Laverne and Shirley are the biggest little troublemakers on the planet. Well, Laverne is little. She’s eight pounds of pure badass, trotting her little self all over the yard as if every cat, dog, or person who passes should be terrified of her. And they should be. She bites. Not hard enough to break the skin, but it doesn’t exactly tickle, either.

Shirley used to be twelve pounds, until she ballooned to twice Laverne’s size. Last fall, gained four pounds in one month. That’s a twenty-five percent weight gain. In Oprah’s world, it’s enough to get your picture on the cover of several tabloids with the blaring headline “OUT OF CONTROL!”

She was fat and lethargic and mad as hell about it. God knows that if I gained that much weight in one month, I’d bite someone, too.

The vet determined that Shirley had a thyroid problem. After a few weeks on soloxine, her “Skinny Shirley” pills, she was almost back to her normal weight. And I have to say that, if it weren’t for having seen the Seinfeld episode in which Kramer helped himself to the canine meds and then started to act like a dog, I might have been tempted to pop a couple of those little pink pills.

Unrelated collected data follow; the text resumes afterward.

(* ===== verification/RedisProps.v ===== *)
(** * Properties of the views of Redis and of their service *)
From S2P Require Import Prelude JsString JsNumber JsValue Json JsonProps Go Risk Async RedisService RedisViews.

(** ** Saving *)

Lemma from_entries_map (fields : list (jstr * jstr)) : NoDup fields.*1 →
  from_entries (prod_map id VStr <$> fields) = VStr <$> list_to_map fields.
Proof.
  intros Hnd. assert (Hf : (prod_map id VStr <$> fields).*1 = fields.*1).
  { rewrite <- list_fmap_compose. by apply list_fmap_ext. }
  apply map_eq. intros k. rewrite lookup_fmap. destruct (list_to_map fields !! k : option jstr) as [x|] eqn:E; cbn.
  - apply from_entries_lookup; [by rewrite Hf|]. apply elem_of_list_to_map_2 in E.
    apply list_elem_of_fmap. by exists (k, x).
  - apply from_entries_not_in. rewrite Hf. by apply not_elem_of_list_to_map_2.
Qed.

Section saving.
Context `{GoFmt, RedisServer store}.

Lemma sprint_strings (l : list jstr) : go_Sprint <$> (VStr <$> l) = l.
Proof. rewrite <- list_fmap_compose. rewrite <- (list_fmap_id l) at 2. apply list_fmap_ext. intros i x _. apply go_Sprint_string. Qed.

Lemma sprint_fields (f : gmap jstr jstr) : go_Sprint <$> (VStr <$> f) = f.
Proof. rewrite <- map_fmap_compose. rewrite <- (map_fmap_id f) at 2. apply map_fmap_ext. intros k x _. apply go_Sprint_string. Qed.

Lemma lower_type d : go_ToLower (type_name d) = type_name d.
Proof. rewrite go_lower_ascii by (by destruct d). by destruct d. Qed.

Lemma send_one b (s s' : store) : send_all [b] s = (s', None) → transact b s = (s', None).
Proof. cbn. destruct (transact b s) as [s'' [e|]]; [done|]. by intros [= ->]. Qed.

(** Saving what was read leaves the data, without an expiration. *)
Lemma save_read (s : store) key d e v : key ≠ [] → lookup_key s key = Some (d, e) → readValue d v →
  match d with
  | RZSet _ => SaveKey key (MkUpdate (type_name d) v None) s = (s, Some "zset value must be an array of {member, score}"%js)
  | _ => ∀ s', SaveKey key (MkUpdate (type_name d) v None) s = (s', None) → lookup_key s' key = Some (d, None)
  end.
Proof.
  intros Hk Hl Hr. pose proof (lookup_nonempty _ _ _ _ Hl) as Hne. unfold SaveKey, save_plan.
  cbn [ku_type ku_value ku_ttl]. rewrite lower_type, (bool_decide_eq_false_2 (key = [])) by done.
  destruct Hr as [t|f fields Hnd Hf|l|m l Hnd Hm|l]; cbn -[send_all]; try done; intros s' Hs%send_one.
  - by eapply transact_set.
  - rewrite from_entries_map, sprint_fields, Hf in Hs by done. by eapply transact_hash.
  - rewrite sprint_strings, bool_decide_eq_false_2 in Hs by (by destruct l). by eapply transact_list.
  - rewrite sprint_strings in Hs. cbn in Hne. rewrite bool_decide_eq_false_2 in Hs by (by destruct l; [destruct Hne|]).
    rewrite <- Hm. eapply transact_members; [|done]. by intros ->; destruct Hne.
Qed.

(** What a save requests while a read value is shown. *)
Lemma save_shown syntax_error d v data w : readValue d v → plain v →
  rkd_type data = type_name d → detail w = Some data → valueJson w = value_text v →
  awaited (run (save syntax_error) w).2 = Some (redisSaveKey (keyName w) (type_name d) v).
Proof.
  intros Hr Hp Ht Hd Hj. assert (Hspace : space [32%N; 32%N]) by (by repeat constructor).
  unfold run, save, bind, state. rewrite Hd, Ht, Hj.
  destruct Hr as [t|f fields Hnd Hf|l|m l Hnd Hm|l]; cbn -[stringify parse_json]; [done|..];
    unfold parse_text; cbn [default]; cbn -[parse_json json_text];
    (erewrite parse_stringify; [|exact Hspace|exact Hp|reflexivity]); done.
Qed.

(** Saving a key that was loaded and not edited requests the type and the value that
    were loaded, for every type.  The server refuses it for a sorted set, whatever its value;
    for the other types the data of the key stays and its expiration is removed. *)
Theorem redis_save_unchanged syntax_error (s : store) d e v data w :
  keyName w ≠ [] → lookup_key s (keyName w) = Some (d, e) → readValue d v → plain v →
  rkd_type data = type_name d → rkd_value data = v →
  let shown := (drive [inl (RDetail data)] (run load w)).1 in
  awaited (run (save syntax_error) shown).2 = Some (redisSaveKey (keyName w) (type_name d) v)
  ∧ match d with
    | RZSet _ =>
        SaveKey (keyName w) (MkUpdate (type_name d) v None) s
        = (s, Some "zset value must be an array of {member, score}"%js)
    | _ =>
        ∀ s', SaveKey (keyName w) (MkUpdate (type_name d) v None) s = (s', None) →
        lookup_key s' (keyName w) = Some (d, None)
    end.
Proof.
  intros Hk Hl Hr Hp Ht Hv shown. split; [|by eapply save_read].
  subst v. exact (save_shown syntax_error d _ data shown Hr Hp Ht eq_refl eq_refl).
Qed.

The soloxine did not, however, temper Shirley’s temper. She’s like Mike Tyson on speed when a stranger enters our yard, especially a stranger she deems to be of questionable character. And somehow, she’s surprisingly accurate in her character assessments.

According to some of the New Age wizards, animals mirror the behavior of their owners. But whose behavior are my dogs reflecting?

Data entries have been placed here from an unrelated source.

Lemma passes_ret {A} (a : A) : passes (ret a). Proof. intros k h Hk _. apply Hk. Qed.
Lemma passes_throw {A} e : passes (throw (A := A) e). Proof. intros k h _ Hh. apply Hh. Qed.
Lemma passes_bind {A B} (m : script A) (f : A → script B) : passes m → (∀ a, passes (f a)) → passes (bind m f).
Proof. intros Hm Hf k h Hk Hh. apply Hm; [|done]. intros a. by apply Hf. Qed.
Lemma passes_await c : passes (await c).
Proof. intros k h Hk Hh w Hw. constructor; [done|]. intros [r|e] w' Hw'; by auto. Qed.
Lemma passes_state : passes state. Proof. intros k h Hk Hh w Hw. by apply Hk. Qed.
Lemma passes_modify f : (∀ w, Q w → Q (f w)) → passes (modify f).
Proof. intros Hf k h Hk Hh w Hw. by apply Hk, Hf. Qed.
End ends.

Definition quiet (w : Smoke) : Prop := printed w = [] ∧ exitCode w = None.
Definition verdict (baseURL : jstr) (w : Smoke) : Prop :=
  (printed w = [(false, "foundation smoke passed against "%js ++ baseURL)] ∧ exitCode w = None)
  ∨ (∃ m, printed w = [(true, "foundation smoke failed against "%js ++ baseURL); (true, m)] ∧ exitCode w = Some 1%Z).

Ltac passes_step :=
  match goal with
  | |- passes _ _ (bind _ _) => apply passes_bind; [|intros ?]
  | |- passes _ _ (ret _) => apply passes_ret
  | |- passes _ _ (throw _) => apply passes_throw
  | |- passes _ _ (await _) => apply passes_await
  | |- passes _ _ state => apply passes_state
  | |- passes _ _ (modify _) => apply passes_modify; intros ? []; split; done
  | |- passes _ _ (if ?b then _ else _) => destruct b
  | |- passes _ _ (match ?x with _ => _ end) => destruct x
  | |- passes _ _ _ => solve [auto with passes]
  end.
Ltac passes := repeat passes_step.
Create HintDb passes.

Section verdict.
Context `{Unicode} (type_error uri_error : jstr).
Context (baseURL username password : jstr) (now : Z) (P : Smoke → Prop).
#[local] Abbreviation quiet_part := (passes quiet P).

Well, for starters, the dachshunds are extremely protective of our children. I can grab my son and playfully shake him, and within seconds, Luverne is hurling her body at me like a Kamikaze fighter. Protecting the kids – that’s like me.

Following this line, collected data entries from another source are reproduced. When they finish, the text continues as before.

Lemma fill_region_witness :
  contents ring_store (matrix ring_fill) = ring
  ∧ NoDup (deref_grid ring_store (matrix ring_fill))
  ∧ rectangular ring 3 3
  ∧ start_node ring_fill = (0, 0) ∧ 0 ≤ 0 < 3 ∧ 0 ≤ 0 < 3
  ∧ (Z.to_nat 3 * Z.to_nat 3 < 10)%nat
  ∧ ∃ h' m', fill 10 ring_fill ring_store = Ok (matrix ring_fill, h')
          ∧ grids h' = grids ring_store
          ∧ (∀ a, a ∉ deref_grid ring_store (matrix ring_fill) →
                  lines h' !! a = lines ring_store !! a)
          ∧ contents h' (matrix ring_fill) = m'
          ∧ rectangular m' 3 3
          ∧ ∀ r c,
              (reach ring_fill ring (0, 0) (r, c) →
               cell_at m' r c = Some (replacement_color ring_fill))
              ∧ (¬ reach ring_fill ring (0, 0) (r, c) →
                 cell_at m' r c = cell_at ring r c).
Proof.
  split; [reflexivity|]. split; [exact ring_rows_distinct|].
  split; [exact ring_rectangular|].
  split; [reflexivity|]. split; [lia|]. split; [lia|]. split; [simpl; lia|].
  apply (fill_region ring_fill 3 3 0 0 ring_store ring 10).
  - reflexivity.
  - exact ring_rows_distinct.
  - exact ring_rectangular.
  - reflexivity.
  - lia.
  - lia.
  - simpl. lia.
Defined.

Lemma fill_guard_idempotent_witness :
  contents ring_store (matrix ring_fill) = ring ∧ rectangular ring 3 3
  ∧ start_node ring_fill = (0, 0) ∧ 0 ≤ 0 < 3 ∧ 0 ≤ 0 < 3
  ∧ (cell_at ring 0 0 = Some (replacement_color ring_fill) →
     ∀ fuel, fill fuel ring_fill ring_store = Ok (matrix ring_fill, ring_store))
  ∧ (∀ fuel1 fuel2,
       (Z.to_nat 3 * Z.to_nat 3 < fuel1)%nat →
       (Z.to_nat 3 * Z.to_nat 3 < fuel2)%nat →
       ∃ h1, fill fuel1 ring_fill ring_store = Ok (matrix ring_fill, h1)
             ∧ fill fuel2 ring_fill h1 = Ok (matrix ring_fill, h1)).
Proof.
  split; [reflexivity|]. split; [exact ring_rectangular|].
  split; [reflexivity|]. split; [lia|]. split; [lia|].
  apply (fill_guard_idempotent ring_fill 3 3 0 0 ring_store ring).
  - reflexivity.
  - exact ring_rectangular.
  - reflexivity.
  - lia.
  - lia.
Defined.

Lemma fill_total_by_guard_witness :
  contents ring_store (matrix ring_fill) = ring ∧ rectangular ring 3 3
  ∧ start_node ring_fill = (0, 0) ∧ 0 ≤ 0 < 3 ∧ 0 ≤ 0 < 3
  ∧ (∀ fuel, (Z.to_nat 3 * Z.to_nat 3 < fuel)%nat →
             ∃ h', fill fuel ring_fill ring_store = Ok (matrix ring_fill, h'))
  ∧ (target_color ring_fill = replacement_color ring_fill →
     cell_at ring 0 0 = Some (target_color ring_fill) →
     (∃ h1, matrix_set ring_fill ring_store 0 0 (replacement_color ring_fill)
            = Ok h1
            ∧ is_valid ring_fill h1 0 0 = Ok true)
     ∧ ∀ fuel, fill fuel ring_fill ring_store = Ok (matrix ring_fill, ring_store))
  ∧ ((∀ fuel, dfs fuel ring_fill 0 0 ring_store = OutOfFuel) →
     target_color ring_fill = replacement_color ring_fill
     ∧ cell_at ring 0 0 = Some (target_color ring_fill))
  ∧ (∀ fuel,
       dfs fuel (same_color (target_color ring_fill)) 0 0
           (two_cells (target_color ring_fill)) = OutOfFuel
       ∧ fill fuel (same_color (target_color ring_fill))
              (two_cells (target_color ring_fill))
         = Ok (1%positive, two_cells (target_color ring_fill))).
Proof.
  split; [reflexivity|]. split; [exact ring_rectangular|].
  split; [reflexivity|]. split; [lia|]. split; [lia|].
  apply (fill_total_by_guard ring_fill 3 3 0 0 ring_store ring).
  - reflexivity.
  - exact ring_rectangular.
  - reflexivity.
  - lia.
  - lia.
Defined.

(** *** A matrix that holds one row object twice *)

(** [row = ["X", "X"]; matrix = [row, ["Y", "Y"], row]]: the first and the
    last item of the matrix (address 7) are the row object at address 1. *)
Definition stripes : list (list string) :=
  [["X"; "X"]; ["Y"; "Y"]; ["X"; "X"]]%string.

Definition stripes_store : store string :=
  mkStore {[7%positive := [1; 2; 1]%positive]}
          {[1%positive := ["X"; "X"]%string;
            2%positive := ["Y"; "Y"]%string]}.

Definition stripes_fill : FloodFillProblem string :=
  mkFloodFillProblem 7%positive (0, 0) "X"%string "C"%string.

I’ll take credit for the pancake batter incident, also. They once intercepted the UPS guy and opened a package containing five pounds of sweet potato pancake mix. I pulled into the driveway to find them lying in the yard, bloated and unable to move. I love sweet potato pancakes, especially with cinnamon syrup. And although I haven’t gained twenty-five percent of my body weight in one month, four pounds in thirty days can be easily accomplished with the help my friends Ben, Jerry, and Sara Lee. So the dogs’ eating habits are more like mine, although I don’t eat shit. Well, on second thought, I swallowed a lot of my husband’s crap without thinking twice.

But pushing little kids down and attempting to hump them? And rooting around in gym bags looking for dirty underwear to chew on is something I can’t say I’ve ever done. They got that from my former husband.

So they’re a combination of my ex-husband and me, I guess. Energetic mixed breeds. Metaphysical mutts, if you will.

Well, there is one more story I should tell, an incident that happened after the divorce was final which might tip the balance in favor of my being their reflective inspiration.

My property taxes went up. The county claimed that a “Change of Ownership” prompted the reassessment and that the higher valuation reflected the increase in market value.

Being a writer, I quickly fired off a letter that only marginally veiled my outrage. First of all, there had been no change of ownership. I had received the house in the divorce and had, upon the advice of my tax attorney, placed the ownership of my home in a trust, appropriately titled the Grace Adams Trust. The name was the same, I pointed out. Secondly, I reminded the Office of Tax Assessors that the housing market was in a serious slump. According to recent reports on “Good Morning America,” my home was only worth two thirds of its previous valuation. So either they could reduce that valuation to accurately reflect current market values, or they could just agree that no name change had ever taken place, and we would all just forget the whole unfortunate incident.

Well, the unfortunate incident got worse. They sent an assessor to my home, but nobody told me she was coming. Had I been warned, the dachshunds would not have been patrolling the perimeter of my property hunting squirrels, moles, and well, tax assessors. The poor girl had no idea that the cute little doggies wagging their tails while barking ferociously would actually bite. (Actually, their method of attack is quite sophisticated. Laverne barks the ferocious warning, and Shirley sneaks up from behind and draws blood from the thin-skinned area around the ankle.)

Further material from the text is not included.